Tahap setelah perlekatan adalah invasi. Studi tentang tahapan invasi C. albicans dilakukan
pada kultur jaringan epitel mulut manusia (reconstuted human oral epithelium ; rhoe)
untuk mengetahui penampakan ultrastruktur oral candidiasis. Hifa C. albicans melakukan
penetrasi ke dalam permukaan epitelium terutama pada cell junction bersamaan dengan
internalisasi sel khamir. Penetrasi pada Brain Microvascular Endothelial Cell (BMEC)
menginduksi sel tersebut untuk melakukan vakuolasi tetapi C. albicans tidak hanya mampu
bertahan hidup dan beradaptasi dalam BMEC tetapi juga mampu berkembang dan
membentuk hifa. pH optimal C. albicans yang sekitar pH 5 sangat dekat dengan pH pada
vakuola endosom yang memungkinkan C albicans dapat bertahan bahkan berkembang
menjadi hifa. Invasi dan pathogenesis C. albicans juga ditandai dengan sekresi proteinse
aspartat (Saps) yang dikode oleh 10 gen. Ekspresi gen SAP diyakini berhubungan dengan
kerusakan pada kulit. Salah satu penanda invasi C. albicans adalah perubahan khamir ke
dalam bentuk hifa (filamen). Perubahan bentuk khamir ke hifa sangat dipengaruhi oleh
lingkungan mikro sel inang yang terdeteksi oleh C. albicans selama proses invasi.

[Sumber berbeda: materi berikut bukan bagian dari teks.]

Lemma grid_swap_run (grid : list str) (x y : Z * Z) :
  grid_swap x y grid = (Ret tt, swapped grid x y).
Proof.
  unfold grid_swap, swapped. unfold mbind, M_bind, m_bind.
  rewrite !grid_get_or_none_position.
  destruct (position grid x) as [[i1 j1] |] eqn:Hx.
  2:{ by destruct (position grid y) as [[i2 j2] |];
        [destruct (cell grid i2 j2) |]. }
  destruct (position_cell grid x i1 j1 Hx) as (row1 & a & _ & _ & Ha).
  rewrite Ha. cbn [fmap option_fmap option_map].
  destruct (position grid y) as [[i2 j2] |] eqn:Hy; [| done].
  destruct (position_cell grid y i2 j2 Hy) as (row2 & b & _ & _ & Hb).
  rewrite Hb. cbn [fmap option_fmap option_map].
  destruct x as [r1 c1], y as [r2 c2]. unfold grid_set_rc.
  rewrite grid_set_single, Hx, grid_set_single.
  by rewrite (position_shape _ grid) by apply shape_set_cell; rewrite Hy.
Qed.

Lemma colCount_shape (grid : list str) :
  colCount grid = Z.of_nat (default 0%nat (head (shape grid))).
Proof. by destruct grid. Qed.

Lemma rectangular_shape (g1 g2 : list str) :
  shape g1 = shape g2 -> rectangular g1 -> rectangular g2.
Proof.
  intros Hs Hrect. unfold rectangular in *.
  rewrite (colCount_shape g2), <- Hs, <- colCount_shape.
  apply Forall_lookup. intros i row2 Hrow2.
  assert (Hi : shape g1 !! i = Some (length row2)).
  { rewrite Hs. unfold shape. by rewrite list_lookup_fmap, Hrow2. }
  unfold shape in Hi. rewrite list_lookup_fmap in Hi.
  destruct (g1 !! i) as [row1 |] eqn:Hrow1; [| done].
  injection Hi as Hi. unfold len. rewrite <- Hi.
  exact (proj1 (Forall_lookup _ _) Hrect i row1 Hrow1).
Qed.
(** * Secure budget planner: authentication and encrypted ledger

    A shallow embedding of [auth_manager.py] (class [AuthManager]) and
    [database.py] (class [BudgetDatabase]).

    - The two SQLite files, the key file and the operating system's
      random source form one [world] record that every method threads.
    - Python text is [string], read as a sequence of code points below
      256; [bytes] is a list of bytes; [str.encode] / [bytes.decode] are
      UTF-8 on that alphabet.
    - Instants are integers counting microseconds (the resolution of
      [datetime]); the text form SQLite stores them in sorts in the same
      order.
    - [bcrypt], [cryptography.fernet], [jwt], [json], [float] and
      [datetime.strptime] are library code: they enter as type classes,
      and what is assumed about them is stated in separate law classes. *)

From Stdlib Require Import ZArith NArith List Bool Lia.
From Stdlib Require Import Strings.String Strings.Ascii Strings.Byte.
From Stdlib Require Import Sorting.Sorted Sorting.Permutation.
Import ListNotations.

Local Open Scope string_scope.
Local Open Scope list_scope.
Local Open Scope Z_scope.

(** ** Text and bytes *)

Definition bytes := list byte.

Definition byte_of_code (n : N) : byte := byte_of_ascii (ascii_of_N n).

(** [str.encode()] for one code point below 256: one byte below 128,
    the two-byte form otherwise. *)
Definition utf8_char (c : ascii) : bytes :=
  let n := N_of_ascii c in
  if (n <? 128)%N then [byte_of_ascii c]
  else [byte_of_code (192 + n / 64); byte_of_code (128 + n mod 64)].
Lemma city_mode_messages_witness :
  exists final_targets,
    city_mode example_geocoder (nodup string_dec)
      ["Pasadena CA"; "Atlantis"; "Pasadena CA"]%string five_files
    = Ok (final_targets,
          [st_warning "Could not find: Atlantis";
           st_success "Ready to tag locations: Pasadena CA"]).
Proof.
  exact (city_mode_messages example_geocoder (nodup string_dec)
           ["Pasadena CA"; "Atlantis"; "Pasadena CA"]%string five_files
           ltac:(discriminate) ltac:(discriminate)
           (NoDup_nodup string_dec _)).
Defined.

(** ** Further properties of process_images *)

Section TagMore.

Variable set_tags : string -> GPSTags -> bool.
Variable temp_dir : string.

Lemma tag_loop_exact (file_map : list (nat * string)) (targets : list Coordinate)
    (calls : list (string * GPSTags)) (processed : list string) :
  (forall i path, In (i, path) file_map -> (i < List.length targets)%nat) ->
  tag_loop set_tags file_map targets calls processed
  = Ok (calls ++ calls_of file_map targets,
        processed
        ++ map fst (filter (fun c => set_tags (fst c) (snd c))
                      (calls_of file_map targets))).
Proof.
  revert calls processed.
  induction file_map as [| [i path] rest IH]; intros calls processed Hin.
  - cbn. rewrite !app_nil_r. reflexivity.
  - cbn [tag_loop].
    assert (Hi : (i < List.length targets)%nat)
      by (apply (Hin i path); left; reflexivity).
    rewrite (nth_error_nth' targets (0, 0) Hi).
    rewrite IH by (intros i' path' H; apply (Hin i' path'); right; exact H).
    cbn [calls_of map filter fst snd].
    fold (calls_of rest targets).
    rewrite <- app_assoc. cbn [app].
    destruct (set_tags path (gps_tags (nth i targets (0, 0)))).
    + rewrite <- app_assoc. reflexivity.
    + reflexivity.
Qed.

Lemma process_images_exact (files : list UploadedFile)
    (targets : list Coordinate) :
  (List.length files <= List.length targets)%nat ->
  let calls :=
    calls_of (combine (seq 0 (List.length files))
                (map (file_path temp_dir) files)) targets in
  process_images set_tags temp_dir files targets
  = Ok (calls, map fst (filter (fun c => set_tags (fst c) (snd c)) calls))
  /\ List.length calls = List.length files.
Proof.
  intros Hlen calls. unfold process_images. split.
  - rewrite tag_loop_exact; [reflexivity |].
    intros i path Hin. apply in_combine_l in Hin. apply in_seq in Hin. lia.
  - unfold calls, calls_of.
    rewrite length_map, length_combine, length_seq, length_map. lia.
Qed.

Lemma tag_loop_short (paths : list string) (s : nat)
    (targets : list Coordinate) (calls : list (string * GPSTags))
    (processed : list string) :
  (s <= List.length targets < s + List.length paths)%nat ->
  tag_loop set_tags (combine (seq s (List.length paths)) paths) targets
    calls processed
  = Raise IndexError.
Proof.
  revert s calls processed.
  induction paths as [| path rest IH]; intros s calls processed [Hlo Hhi].
  - cbn in Hhi. lia.
  - cbn [List.length seq combine tag_loop].
    destruct (nth_error targets s) as [target |] eqn:En; [| reflexivity].
    apply IH. assert (s < List.length targets)%nat.
    { apply nth_error_Some. rewrite En. discriminate. }
    cbn [List.length] in Hhi. lia.
Qed.

End TagMore.

Lemma map_snd_combine {A B : Type} (l : list A) (l' : list B) :
  List.length l = List.length l' -> map snd (combine l l') = l'.
Proof.
  revert l'. induction l as [| a l IH]; intros [| b l'] H;
    try discriminate H; [reflexivity |].
  cbn. f_equal. apply IH. injection H as H. exact H.
Qed.

(** X9.  A failed [set_tags] call does not stop the batch: with a target
    for every file there is one call per file, and [processed_paths] is
    exactly the paths of the calls that succeeded, in order. *)
Theorem process_images_skips_failures
    (set_tags : string -> GPSTags -> bool) (temp_dir : string)
    (files : list UploadedFile) (targets : list Coordinate) :
  (List.length files <= List.length targets)%nat ->
  exists calls processed_paths,
    process_images set_tags temp_dir files targets = Ok (calls, processed_paths)
    /\ List.length calls = List.length files
    /\ map fst calls = map (file_path temp_dir) files
    /\ processed_paths
       = map fst (filter (fun c => set_tags (fst c) (snd c)) calls).
Proof.
  intros Hlen.
  destruct (process_images_exact set_tags temp_dir files targets Hlen)
    as [Hp Hl].
  eexists. eexists. split; [exact Hp |]. split; [exact Hl |].
  split; [| reflexivity].
  unfold calls_of. rewrite map_map. cbn [fst].
  apply map_snd_combine. rewrite length_seq, length_map. reflexivity.
Qed.

Lemma process_images_skips_failures_witness :
  exists calls,
    process_images
      (fun path _ => negb (String.eqb path "/tmp/x/b.jpg")) "/tmp/x"
      [mkFile "a.jpg" []; mkFile "b.jpg" []; mkFile "c.webp" []]
      (repeat (34.05, -118.24) 3)
    = Ok (calls, ["/tmp/x/a.jpg"; "/tmp/x/c.webp"]%string)
    /\ List.length calls = 3%nat.
Proof.
  destruct (process_images_skips_failures
              (fun path _ => negb (String.eqb path "/tmp/x/b.jpg")) "/tmp/x"
              [mkFile "a.jpg" []; mkFile "b.jpg" []; mkFile "c.webp" []]
              (repeat (34.05, -118.24) 3) (le_n 3))
    as [calls [processed [Hp [Hlen [Hpaths Hproc]]]]].
  exists calls. split; [| exact Hlen].
  rewrite Hp. f_equal. f_equal. rewrite Hproc.
  destruct calls as [| [p0 t0] [| [p1 t1] [| [p2 t2] [| c3 calls]]]];
    try discriminate Hlen.
  cbn in Hpaths. injection Hpaths as -> -> ->. reflexivity.
Defined.

(** X10.  With fewer targets than files, [process_images] raises
    [IndexError] at line 60. *)
Theorem process_images_too_few_targets
    (set_tags : string -> GPSTags -> bool) (temp_dir : string)
    (files : list UploadedFile) (targets : list Coordinate) :
  (List.length targets < List.length files)%nat ->
  process_images set_tags temp_dir files targets = Raise IndexError.
Proof.
  intros Hlen. unfold process_images.
  rewrite <- (length_map (file_path temp_dir) files).
  apply tag_loop_short. rewrite length_map. lia.
Qed.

2.2.4 Infeksi saluran akar primer
Infeksi yang disebabkan oleh mikroorganisme menjajah jaringan pulpa yang nekrotik dan
saluran akar dentin didefinisikan sebagai infeksi saluran akar primer. Secara umum, infeksi
primer dicampur dan didominasi oleh fakultatif atau obligat anaerob bakteri , tergantung pada
lingkungan mikro yang perubahan dan tekanan. Karena jamur tidak terisolasi dalam mikroba
awal flora kebanyakan infeksi saluran akar, mereka biasanya tidak dilaporkan untuk menjadi
anggota umum dari populasi mikroba diisolasi dari infeksi endodontik primer. Meskipun ragi
yang hadir dalam sampel asli , mereka mungkin tidak dapat ditemukan pada piring yang dipilih
untuk kultur karena mereka memiliki nomor Unit pembentuk koloni ( CFU ) rendah
dibandingkan dengan bakteri. Selain itu, mereka mungkin sering dianggap sebagai kontaminan
terutama dari udara. Egan et al . (2002) menyelidiki prevalensi relatif dan keanekaragaman
ragi dalam air liur dan saluran akar gigi terkait dengan periodontitis apikal dari pasien yang
sama. Selain C. albicans dan C. sake, Rodotorula mucilaginosa diisolasi dari saluran akar .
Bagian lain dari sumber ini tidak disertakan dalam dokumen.